Marco Baruffaldi, ventiduenne proveniente da Castelfranco Emilia, è un rapper che si è esibito sul palco di “Tu sì que vales” in onda su Canale 5, nella puntata del 3 novembre 2018. La sua storia ha commosso tutti, perfino i giudici e in particolare Maria De Filippi che, di solito, riesce a mantenere un distacco emotivo anche di fronte alle storie più tristi. Marco, infatti, è un ragazzo che fin da piccolissimo è stato vittima di atti di bullismo, perché affetto dalla sindrome di Down e quindi considerato “diverso”. Baruffaldi esprime il suo dolore con il singolo rap “Siamo diversi tra noi”, questo è un brano autobiografico che prende spunto dagli abusi subiti in passato. Lui stesso racconta che anche quando era solo un bambino veniva picchiato, insultato e pestato, “bullizzato” addirittura dal suo insegnante di sostegno. Inoltre, la sua vita, è stata ulteriormente sconvolta dalla perdita della madre, alla quale ha dedicato una poesia, che ha recitato sul palco di Canale 5. Marco si è esibito una seconda volta, nella semifinale del 24 novembre, con uno dei suoi idoli: J-Ax, anche lui molto sensibile a questo tema.

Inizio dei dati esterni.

Lemma sentinel_conservation_witness :
  fuse_sample Sample.model Sample.images [[5; -200; 7]%Z] 0 0 [5; -200; 7]%Z
  = Ok ([[5; 5; 5; 5]; [100; 100; 100; 100]; [101; 101; 101; 101]; [7; 7; 7; 7]]%Z,
        [5; -100; -100; 7]%Z, 1)
  ∧ 0 ≤ 1
  ∧ (0 < num_images [5; -200; 7]%Z → 1 - 0 = num_images [5; -200; 7]%Z)
  ∧ (num_images [5; -200; 7]%Z = 0 →
     1 - 0 = 1
     ∧ [[5; 5; 5; 5]; [100; 100; 100; 100]; [101; 101; 101; 101]; [7; 7; 7; 7]]%Z
       = get_input_embeddings Sample.model [5; -200; 7]%Z).
Proof.
  split; [reflexivity|].
  apply (sentinel_conservation Sample.model Sample.images [[5; -200; 7]%Z] 0 0
           [5; -200; 7]%Z
           ([[5; 5; 5; 5]; [100; 100; 100; 100]; [101; 101; 101; 101];
             [7; 7; 7; 7]]%Z, [5; -100; -100; 7]%Z, 1)).
  reflexivity.
Defined.

Lemma passthrough_without_fusion_witness :
  prepare_inputs_labels_for_multimodal Sample.model Sample.input_ids
    (Some Sample.position_ids) (Some Sample.attention_mask) None
    (Some Sample.labels) None
  = Ok (mkPrepared (Some Sample.input_ids) (Some Sample.position_ids)
                   (Some Sample.attention_mask) None None (Some Sample.labels)).
Proof.
  apply (passthrough_without_fusion Sample.model Sample.input_ids
           (Some Sample.position_ids) (Some Sample.attention_mask) None
           (Some Sample.labels) None).
  right. left. reflexivity.
Defined.

Lemma absence_propagation_witness :
  prepare_inputs_labels_for_multimodal Sample.model Sample.input_ids
    None None None None (Some Sample.images) = Ok Sample.prepared_bare
  ∧ out_attention_mask Sample.prepared_bare = None
  ∧ out_labels Sample.prepared_bare = None
  ∧ out_position_ids Sample.prepared_bare = None.
Proof.
  assert (prepare_inputs_labels_for_multimodal Sample.model Sample.input_ids
            None None None None (Some Sample.images) = Ok Sample.prepared_bare)
    as Hrun by reflexivity.
  split; [exact Hrun|].
  destruct (absence_propagation Sample.model Sample.input_ids None None None
              None (Some Sample.images) Sample.prepared_bare Hrun)
    as (Hm & Hl & Hp & _).
  split; [exact (Hm eq_refl)|]. split; [exact (Hl eq_refl) | exact (Hp eq_refl)].
Defined.

Lemma fusion_returns_no_token_ids_witness :
  prepare_inputs_labels_for_multimodal Sample.model Sample.input_ids
    (Some Sample.position_ids) (Some Sample.attention_mask) None
    (Some Sample.labels) (Some Sample.images) = Ok Sample.prepared
  ∧ out_input_ids Sample.prepared = None
  ∧ is_Some (out_inputs_embeds Sample.prepared).
Proof.
  assert (prepare_inputs_labels_for_multimodal Sample.model Sample.input_ids
            (Some Sample.position_ids) (Some Sample.attention_mask) None
            (Some Sample.labels) (Some Sample.images) = Ok Sample.prepared)
    as Hrun by reflexivity.
  split; [exact Hrun|].
  apply (fusion_returns_no_token_ids Sample.model Sample.input_ids
           (Some Sample.position_ids) (Some Sample.attention_mask) None
           (Some Sample.labels) (Some Sample.images) Sample.prepared Hrun);
    discriminate.
Defined.

Lemma shard_merge_completeness_witness :
  ∃ full out,
    find_checkpoint Sample.disk "ckpt" [] = (out, Ok (Bound (VStateDict full)))
    ∧ Py.dict_get full "language_model.w" = Some 1%Z
    ∧ Py.dict_get full "connector.c" = Some 3%Z
    ∧ (Py.dict_get full "vision_tower.v" = None
       ∧ "Warning: Tensor vision_tower.v not found in ckpt/shard2" ∈ out)
    ∧ (Py.dict_get full "lost" = None
       ∧ "Warning: Expected safetensors file ckpt/shard3 not found." ∈ out).
Proof.
  assert (isfile Sample.disk "ckpt" && Py.endswith "ckpt" ".safetensors" = false)
    as Hnofile by reflexivity.
  assert (isdir Sample.disk "ckpt" = true) as Hdir by reflexivity.
  assert (isfile Sample.disk (Py.path_join "ckpt" "model.safetensors") = false)
    as Hsingle by reflexivity.
  assert (isfile Sample.disk (Py.path_join "ckpt" "model.safetensors.index.json")
          = true) as Hindex by reflexivity.
  assert (json_load Sample.disk (Py.path_join "ckpt" "model.safetensors.index.json")
          = Ok (mkIndexData (Some Sample.manifest))) as Hjson by reflexivity.
  assert (NoDup (map fst Sample.manifest)) as Hnd.
  { apply (bool_decide_unpack _). vm_compute. exact I. }
  assert (∀ f, f ∈ map snd Sample.manifest →
               isfile Sample.disk (Py.path_join "ckpt" f) = true →
               ∃ part, load_file Sample.disk (Py.path_join "ckpt" f) = Ok part)
    as Hread.
  { intros f Hin Hfile. simpl in Hin.
    repeat (apply elem_of_cons in Hin as [->|Hin]);
      [by eexists| by eexists | by eexists | discriminate
      | by apply elem_of_nil in Hin]. }
  destruct (shard_merge_completeness Sample.disk "ckpt" Sample.manifest []
              Hnofile Hdir Hsingle Hindex Hjson Hnd Hread)
    as (full & out & Hrun & Hhit & Hmissing & Hnotensor & _).
  exists full, out. split; [exact Hrun|].
  split.
  { apply (Hhit "language_model.w" "shard1"
             [("language_model.w", 1%Z); ("connector.c", 3%Z)] 1%Z);
      [elem_of_concrete | reflexivity..]. }
  split.
  { apply (Hhit "connector.c" "shard1"
             [("language_model.w", 1%Z); ("connector.c", 3%Z)] 3%Z);
      [elem_of_concrete | reflexivity..]. }
  split.
  { apply (Hnotensor "vision_tower.v" "shard2" [("other", 9%Z)]);
      [elem_of_concrete | reflexivity..]. }
  apply (Hmissing "lost" "shard3"); [elem_of_concrete | reflexivity].
Defined.

(** C8. In a directory that holds neither a consolidated file nor a
    manifest, the loader does not reach the standalone loaders: the test
    of [full_state_dict] raises, nothing having been printed or loaded. *)
Theorem no_checkpoint_raises :
  from_pretrained Sample.disk Sample.config_right
    [("pretrained_model_path", VStr "bare")] []
  = ([], Raise (UnboundLocalError "full_state_dict"))
  ∧ from_pretrained Sample.disk Sample.config_right
      [("pretrained_model_path", VStr "nowhere")] []
    = ([], Raise (UnboundLocalError "full_state_dict")).
Proof. split; reflexivity. Qed.

(** C9, as stated, fails for the vision encoder: a strict load that raises
    is not retried, although the permissive load of the same entries would
    have gone through; and the connector is first loaded strictly. *)
Lemma component_load_strictness_counterexample :
  load_vision_tower Sample.model
    Sample.kwargs_extra []
  = (["Loading vision tower weights from provided checkpoint (full_state_dict)...";
      "Error loading vision tower weights from full_state_dict: Error(s) in loading state_dict"],
     Raise (RuntimeError "Error(s) in loading state_dict"))
  ∧ load_state_dict [("v", 0%Z)] (route "vision_tower." 13 Sample.merged_extra) false
    = ([("v", 2%Z)], None)
  ∧ load_connector Sample.model
      Sample.kwargs_extra []
    = (["Loading connector weights from provided checkpoint (full_state_dict)...";
        "Error loading connector weights with strict=True from full_state_dict: Error(s) in loading state_dict";
        "Attempting to load with strict=False.";
        "Connector weights loaded successfully with strict=False from full_state_dict."],
       Ok (with_connector Sample.model [("c", 3%Z)])).
Proof. repeat split. Qed.

Lemma component_load_strictness_witness :
  load_llm Sample.model Sample.kwargs_extra []
  = (["Loading language model weights from provided checkpoint (full_state_dict)...";
      "Language model weights loaded successfully from full_state_dict."],
     Ok (freeze_and_configure (with_language_model Sample.model [("w", 1%Z)]) []))
  ∧ load_connector Sample.model
      Sample.kwargs_extra []
    = (["Loading connector weights from provided checkpoint (full_state_dict)...";
        "Error loading connector weights with strict=True from full_state_dict: Error(s) in loading state_dict";
        "Attempting to load with strict=False.";
        "Connector weights loaded successfully with strict=False from full_state_dict."],
       Ok (with_connector Sample.model [("c", 3%Z)]))
  ∧ load_vision_tower Sample.model
      Sample.kwargs_extra []
    = (["Loading vision tower weights from provided checkpoint (full_state_dict)...";
        "Error loading vision tower weights from full_state_dict: Error(s) in loading state_dict"],
       Raise (RuntimeError "Error(s) in loading state_dict")).
Proof.
  assert (Py.dict_get Sample.kwargs_extra "full_state_dict"
          = Some (VStateDict Sample.merged_extra)) as Hfull by reflexivity.
  destruct (component_load_strictness Sample.model Sample.kwargs_extra
              Sample.merged_extra [] Hfull)
    as (Hllm & _ & Hconnector & _ & Hvision).
  split; [apply Hllm; reflexivity|].
  split; [eapply Hconnector; reflexivity|].
  eapply Hvision; reflexivity.
Defined.


Lemma fusion_cursor_total_witness :
  final_image_idx Sample.fused
  = sum_list (map (λ x, Nat.max 1 (num_images x))
                  (depadded_input_ids Sample.fused)).
Proof.
  apply (fusion_cursor_total Sample.model Sample.input_ids
           (Some Sample.attention_mask) (Some Sample.labels) Sample.images
           Sample.fused).
  reflexivity.
Defined.

Lemma route_prefix_strip_witness :
  Py.dict_get (route "language_model." 15 Sample.merged_extra) "w"
  = Py.dict_get Sample.merged_extra ("language_model." +:+ "w")
  ∧ Py.dict_get (route "vision_tower." 13 Sample.merged_extra) "w"
    = Py.dict_get Sample.merged_extra ("vision_tower." +:+ "w")
  ∧ Py.dict_get (route "connector." 10 Sample.merged_extra) "w"
    = Py.dict_get Sample.merged_extra ("connector." +:+ "w").
Proof.
  apply (route_prefix_strip Sample.merged_extra "w").
  apply (bool_decide_unpack _). vm_compute. exact I.
Defined.

(** ** The further properties on the concrete model *)

Example sample_fuse_off :
  fuse Sample.model Sample.input_ids (Some Sample.attention_mask_off)
       (Some Sample.labels) Sample.images = Ok Sample.fused_off.
Proof. reflexivity. Qed.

«Abbiamo voluto riaverti qui per permetterti di cantare di nuovo la tua canzone – ha esordito Maria De Filippi nel presentare Marco, cui ha fatto un piccolo scherzo -. Sappiamo che volevi cantare con J-Ax ma lui è molto impegnato con i concerti», così il ragazzo ha cominciato a cantare da solo il
suo brano. Poi con sua grande sorpresa il cantante l’ha raggiunto sul palco, per duettare con lui. Nella commozione generale il rapper ha abbracciato Marco facendogli un regalo: «Il nostro duetto sarà pubblicato come featuring, è tutto tuo».
Marco è stato anche nominato “messaggero di pace” dall’Unesco. Nel corso dell’evento del 22 maggio a Gubbio sarà presentato il progetto “Yaps” (una attività di peer education, cioè “educazione tra pari”) che farà nascere un gruppo d’ascolto nella sede del Polo liceale “Mazzatinti” di via dell’Arboreto, che comprenderà anche altri temi oltre a quello del bullismo. Del gruppo faranno parte alunni dei secondi e dei terzi, aiutati da operatori della sanità locale.